Many spiritual types consider the indigenous claim that spirits are real as a lovely metaphor. It’s real for them. Or you explain it in terms of brain chemistry. Someday, the scientism of the West believes, our Phds in lab coats will pin down whether the visions produced by psychoactive plants are simply a side effect of neuronal dice-tossing, or whether they are REAL…in the same sense that your Tesla is real.

Wait, what? We’re asking scientists, whose experience with these substances is recent, reductionist, and disconnected from traditional knowledge, to answer this question? Why not ask folks who have engaged in plant spirit medicine for thousands of years…People with tested ritual technology behind their claims?

And consider this, if people aren’t your jam: What if the spirits want to connect with us, to help us in our pain, loneliness, and isolation?

The stance of human supremacy is toxic because it is closeminded. What if reality is not the set of ideas we’ve been taught in our Western educational/religious systems? What if reality has more to do with direct experience of our physical bodies, nature, the world, than belief in something Out There? ‘Out There’ can mean a set of religious doctrines or political beliefs. Dare we trust our senses? Dare we open up to the raw, uncharted terrain in which we find ourselves when we no longer adhere to One Right Way of Belief?

Since extremes tend to reinforce their opposites, there’s another danger in the West: Embracing all things “Spiritual” as Good and therefore, Safe. Here again, we can learn from indigenous traditions, where ritual protection and safeguards are built in. Even our Western Bible says: Beloved, do not believe every spirit, but test the spirits to see whether they are from God. 1 John 4:1

There are a lot of solo spiritual channelers and mediums out there, and the fact that some have such large followings concerns me. Are people being lulled into thinking they’re safe when they may not be?

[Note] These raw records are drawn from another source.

(* ===== verification/BTree.v ===== *)
(** * Index descriptors and search conditions ([rssdisk/rssdisk/extentions/b_tree.h])

    The data types that the json database shares with its index code: the kind of an
    indexed field, the location of a record, the cursor into an index, and one search
    condition. *)

From S2P Require Import Prelude.
From Stdlib Require Import ZArith Lia.
From stdpp Require Import base gmap numbers list.
Open Scope Z_scope.

Module b_base.
(** [b_tree::b_base::type]. *)
Inductive type := none | numeric | date | string.

#[global] Instance type_eq_dec : EqDecision type.
Proof. solve_decision. Defined.

(** [static_cast<std::uint8_t>(type)]. *)
Definition type_code (t : type) : Z :=
  match t with none => 0 | numeric => 1 | date => 2 | string => 3 end.

(** [b_tree::b_base]: where a record or a block lies. *)
Record t := mk { tp : type; offset : Z; size : Z; rebuilded : bool }.

Definition init : t := mk numeric 0 0 false.

(** [b_base::clear] resets the location only. *)
Definition clear (d : t) : t := mk (tp d) 0 0 (rebuilded d).
End b_base.

Module search.
(** [b_tree::search::type_operation]. *)
Inductive type_operation :=
  | op_compare | op_lte | op_gte | op_lt | op_gt
  | op_range_lte_gte | op_range_lt_gte | op_range_lte_gt | op_range_lt_gt.

#[global] Instance type_operation_eq_dec : EqDecision type_operation.
Proof. solve_decision. Defined.

(** [b_tree::search::type_search_index]. *)
Inductive type_search_index := si_compare | si_lte | si_gte | si_lt | si_gt.

#[global] Instance type_search_index_eq_dec : EqDecision type_search_index.
Proof. solve_decision. Defined.

(** [b_tree::search::val_search]; an absent [base] is the empty string. *)
Record val_search := mk_val { indexed : bytes; base : bytes }.

(** [b_tree::search]. *)
Record t := mk {
  op : type_operation;
  tp : b_base.type;
  i : list val_search;
  is_indexed : bool;
  min : Z;
  max : Z }.

Definition init : t := mk op_compare b_base.numeric [] false (min_val I64) (max_val I64).

(** [b_tree::search::index]: a cursor into an index together with the entry it read. *)
Record index := mk_index {
  ix_i : Z;
  dd : b_base.t;
  cursor : Z;
  max_cursor : Z;
  found : bool;
  found_ultima : bool;
  is_lower : bool }.

Definition index_init : index := mk_index 0 b_base.init 0 0 false false false.

(** [index::clear]. *)
Definition index_clear (f : index) : index :=
  mk_index 0 (b_base.clear (dd f)) (cursor f) (max_cursor f) (found f) (found_ultima f) (is_lower f).

(** Assignments to the members. *)
Definition set_i (x : Z) (f : index) : index :=
  mk_index x (dd f) (cursor f) (max_cursor f) (found f) (found_ultima f) (is_lower f).
Definition set_offset (x : Z) (f : index) : index :=
  mk_index (ix_i f) (b_base.mk (b_base.tp (dd f)) x (b_base.size (dd f)) (b_base.rebuilded (dd f)))
    (cursor f) (max_cursor f) (found f) (found_ultima f) (is_lower f).
Definition set_size (x : Z) (f : index) : index :=
  mk_index (ix_i f) (b_base.mk (b_base.tp (dd f)) (b_base.offset (dd f)) x (b_base.rebuilded (dd f)))
    (cursor f) (max_cursor f) (found f) (found_ultima f) (is_lower f).
Definition set_cursor (c : Z) (f : index) : index :=
  mk_index (ix_i f) (dd f) c (max_cursor f) (found f) (found_ultima f) (is_lower f).
Definition set_max_cursor (c : Z) (f : index) : index :=
  mk_index (ix_i f) (dd f) (cursor f) c (found f) (found_ultima f) (is_lower f).
Definition set_found (b : bool) (f : index) : index :=
  mk_index (ix_i f) (dd f) (cursor f) (max_cursor f) b (found_ultima f) (is_lower f).
Definition set_found_ultima (b : bool) (f : index) : index :=
  mk_index (ix_i f) (dd f) (cursor f) (max_cursor f) (found f) b (is_lower f).
Definition set_is_lower (b : bool) (f : index) : index :=
  mk_index (ix_i f) (dd f) (cursor f) (max_cursor f) (found f) (found_ultima f) b.
End search.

I can attest that to let go of mental constructs of reality is a freaking scary journey, even surrounded by people who are truly helpful and who practice safety. I was propelled into it by a spiritual crisis, and it was the hardest thing I’ve ever faced. I could not be more grateful for where that process has led me. I am no more important than the tree outside my window, or my neighbor who is kind of an asshole, or the teenagers who annoy me with their shrieking laughter at Starbucks…Or the deer munching on hostas I just planted.

Does this mean I should hate myself for being pissed off at the deer? No! How can I hate myself when I walk in the woods near my house and feel so loved and held by all that surrounds me? To renounce human supremacy I choose relationship, not dominance or control. Maybe I just stop planting hostas. Or I decide to keep providing a deer salad bar.

Ultimately, to give up on human supremacy reveals that lovingkindness is the magic which keeps relationship from being twisted into a game of control and dominance. You can’t say the world doesn’t need this.